Your objective: The stretch from the line with "None => None" through the line with "base => printable base" in the records below: write it out exactly, and nothing else.

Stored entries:

(* ===== verification/Boundary.v ===== *)
(** * Across the boundary: what is written is what is read

    The result of one function is the argument of the next: the host hands
    the result of a context on as a value ([Host.deliver]).  This file
    composes the setters of [ResultApi] with the accessors of [ValueApi]
    through that step: each kind of result is read back as it was written,
    with the exceptions the theorems name (an empty blob, a pointer that is
    reclaimed while the host still owns it).  A text is the encoding of a
    sequence of scalar values ([Unicode.encode]); a JSON value is read back
    as its text with the subtype 74, a boolean as the integer 0 or 1.  A
    NaN is stored as NULL, so the text 'nan' stored through
    [ColumnAffinity::result_text] under the Real or the Numeric affinity is
    read as NULL ([affinity_nan_unreadable]). *)

From Stdlib Require Import ZArith Lia List String Ascii.
From stdpp Require Import base tactics option list gmap.
From S2P Require Import Prelude RustStr RustNum Utf8 Unicode Errors Host Mprintf ValueApi ResultApi Affinity AuxData Coercion Session Json.

#[local] Open Scope Z_scope.
#[local] Open Scope rs_scope.

(** ** The state after the host has handed a result on *)

Definition delivered (v : Z) (x : sql_value) (h : host) : host :=
  mkHost (heap h) (next_addr h) (<[v := x]> (values h)) (contexts h) (writes h)
    (sqlite_oom h).
Definition perform {X} (o : op X) : exec host X :=
  match o in op X return exec host X with
  | OpValueType value => value_type value
  | OpValueText value => value_text value
  | OpValueTextNotnull value => value_text_notnull value
  | OpValueInt value => value_int value
  | OpValueInt64 value => value_int64 value
  | OpValueDouble value => value_double value
  | OpValueBlob value => value_blob value
  | OpValueBytes value => value_bytes value
  | OpValuePointer T value c_name => value_pointer T value c_name
  | OpAuxdataGet col => auxdata_get ctx col
  | OpResultText text => result_text ctx text
  | OpResultError text => result_error ctx text
  | OpAffinityText a value => ColumnAffinity.result_text a ctx value
  | OpMprintf base => mprintf base
  | OpCall k => run ctx k
  | OpValueFrom value => Value.from value
  | OpValueAt values at_index => Value.at_ values at_index
  | OpTextOrElse self error => Value.text_or_else self (fun e => ret (error e))
  end.

Fixpoint denote {A} (b : body A) : exec host A :=
  match b with
  | Done a => ret a
  | Do o k => let! x := perform o in denote (k x)
  end.

(** The weakest precondition of a body: it runs to its end, without panic
    or undefined behaviour, and [Q] holds of what it returns. *)
Fixpoint wp {A} (b : body A) (Q : A -> host -> Prop) (h : host) : Prop :=
  match b with
  | Done a => Q a h
  | Do o k => exists x h', perform o h = Ret (x, h') /\ wp (k x) Q h'
  end.


(** What a reader can return, where the guards of a body depend on it: the
    tag and the length of a value are those of the value, and a [Value] holds
    the handle it was made of with the tag of its value. *)
Definition answers (vs : gmap Z sql_value) {X} (o : op X) : X -> Prop :=
  match o in op X return X -> Prop with
  | OpValueType value => fun t => exists x, vs !! value = Some x /\ t = tag_of x
  | OpValueBytes value => fun n => exists x, vs !! value = Some x /\ n = byte_count x
  | OpValueFrom value =>
    fun r => exists x, vs !! value = Some x /\ r = Ok (Value.mkValue value (tag_of x))
  | OpValueAt values at_index =>
    fun o => match values !! at_index with
             | Some value =>
               exists x, vs !! value = Some x /\ o = Some (Value.mkValue value (tag_of x))
             | None => o = None
             end
  | _ => fun _ => True
  end.

(** What the idiom yields on the values [vs]: nothing past the end of the
    arguments, the error for NULL, the text or the error of its decoding
    otherwise; undefined when the handle is none of the call. *)
Definition text_of (vs : gmap Z sql_value) (values : list Z) (at_index : nat) (error : Error)
  : option (option (result (list Z) Error)) :=
  match values !! at_index with
  | None => Some None
  | Some value =>
    match vs !! value with
    | None => None
    | Some x =>
      Some (Some (match content x with
                  | None => Err error
                  | Some b => decoded b
                  end))
    end
  end.

(** [holds vs value P]: [value] is a handle of [vs] and [P] holds of what it
    denotes. *)
Definition holds (vs : gmap Z sql_value) (value : Z) (P : sql_value -> bool) : bool :=
  match vs !! value with
  | Some x => P x
  | None => false
  end.

(** The operations that are defined whatever the state of the heap: a read
    of a handle of the call that is guarded or needs no guard, a write the
    caller may make ([Session.safe]). *)
Definition tame_op (vs : gmap Z sql_value) {X} (o : op X) : bool :=
  match o with
  | OpValueType value | OpValueTextNotnull value | OpValueInt value | OpValueInt64 value
  | OpValueDouble value | OpValueBytes value => holds vs value (fun _ => true)
  | OpValueText value => holds vs value (fun x => negb (bool_decide (tag_of x = Null)))
  | OpValueBlob value =>
    holds vs value (fun x => (0 <? byte_count x) && (byte_count x <=? usize_max))
  | OpValuePointer _ value _ =>
    holds vs value (fun x => match x with SqlPointer _ _ => false | _ => true end)
  | OpAuxdataGet _ => true
  | OpResultText _ | OpResultError _ | OpAffinityText _ _ => true
  | OpMprintf base => printable base
  | OpCall k => safe k
  | OpValueFrom value => holds vs value (fun _ => true)
  | OpValueAt values at_index =>
    match values !! at_index with
    | Some value => holds vs value (fun _ => true)
    | None => true
    end
  | OpTextOrElse self _ =>
    holds vs (Value.value self) (fun x => negb (bool_decide (tag_of x = Null)))
  end.

(** Every operation of the body satisfies [P], along every answer the
    readers can give. *)
Fixpoint admits (vs : gmap Z sql_value) (P : forall X, op X -> bool) {A} (b : body A) : Prop :=
  match b with
  | Done _ => True
  | Do o k => P _ o = true /\ forall x, answers vs o x -> admits vs P (k x)
  end.

Definition tame (vs : gmap Z sql_value) {A} (b : body A) : Prop :=
  admits vs (@tame_op vs) b.

Definition frugal (vs : gmap Z sql_value) {A} (b : body A) : Prop :=
  admits vs (fun X o => negb (op_leaks o)) b.

(** The calls a body makes when it runs from [h]. *)
Fixpoint calls_of {A} (b : body A) (h : host) : list call :=
  match b with
  | Done _ => []
  | Do o k =>
    match perform o h with
    | Ret (x, h') => option_list (as_call o) ++ calls_of (k x) h'
    | _ => []
    end
  end.

(** ** Lemmas: readers and writers *)

Lemma reader_reads {X} (o : op X) : is_reader o = true -> reads (perform o).
Proof.
  destruct o; try discriminate; intros _; cbn [perform];
    unfold value_type, value_text, value_text_notnull, value_int, value_int64, value_double,
      value_blob, value_bytes, value_pointer, box_from_raw, cstr_from_ptr, from_raw_parts,
      auxdata_get, Value.from, Value.at_, Value.text_or_else, value_type, value_text,
      cstr_from_ptr, sqlite3ext_value_type, sqlite3ext_value_text, sqlite3ext_value_blob,
      sqlite3ext_value_bytes, sqlite3ext_value_int, sqlite3ext_value_int64,
      sqlite3ext_value_double, sqlite3ext_value_pointer, sqlite3ext_get_auxdata;
    solve_reads.
Qed.

Lemma op_cases {X} (o : op X) :
  (is_reader o = true /\ as_call o = None) \/ (is_reader o = false /\ exists k, as_call o = Some k).
Proof. destruct o; cbn; eauto. Qed.

(** A writer is the call of [Session] with its result kept. *)
Lemma run_perform {X} (o : op X) k h :
  as_call o = Some k -> run ctx k h = (perform o ;; ret tt) h.
Proof.
  destruct o; try discriminate; intros [= <-]; try reflexivity.
  cbn [perform]. unfold bind. destruct (run ctx _ h) as [[[] h']| |]; reflexivity.
Qed.

Lemma writer_runs {X} (o : op X) k h x h' :
  as_call o = Some k -> perform o h = Ret (x, h') -> run ctx k h = Ret (tt, h').
Proof. intros Hk Hp. rewrite (run_perform o k h Hk). unfold bind. rewrite Hp. reflexivity. Qed.

(** One operation is at most one call. *)
Lemma perform_steps {X} (o : op X) h x h' :
  perform o h = Ret (x, h') -> steps ctx h (option_list (as_call o)) h'.
Proof.
  intros Hp. destruct (op_cases o) as [[Hr ->]|[_ [k Hk]]].
  - rewrite (reader_reads o Hr h x h' Hp). constructor.
  - rewrite Hk. econstructor; [exact (writer_runs o k h x h' Hk Hp) | constructor].
Qed.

Exercise solution:
    | None => None
    | Some x =>
      Some (Some (match content x with
                  | None => Err error
                  | Some b => decoded b
                  end))
    end
  end.

(** [holds vs value P]: [value] is a handle of [vs] and [P] holds of what it
    denotes. *)
Definition holds (vs : gmap Z sql_value) (value : Z) (P : sql_value -> bool) : bool :=
  match vs !! value with
  | Some x => P x
  | None => false
  end.

(** The operations that are defined whatever the state of the heap: a read
    of a handle of the call that is guarded or needs no guard, a write the
    caller may make ([Session.safe]). *)
Definition tame_op (vs : gmap Z sql_value) {X} (o : op X) : bool :=
  match o with
  | OpValueType value | OpValueTextNotnull value | OpValueInt value | OpValueInt64 value
  | OpValueDouble value | OpValueBytes value => holds vs value (fun _ => true)
  | OpValueText value => holds vs value (fun x => negb (bool_decide (tag_of x = Null)))
  | OpValueBlob value =>
    holds vs value (fun x => (0 <? byte_count x) && (byte_count x <=? usize_max))
  | OpValuePointer _ value _ =>
    holds vs value (fun x => match x with SqlPointer _ _ => false | _ => true end)
  | OpAuxdataGet _ => true
  | OpResultText _ | OpResultError _ | OpAffinityText _ _ => true
  | OpMprintf base => printable base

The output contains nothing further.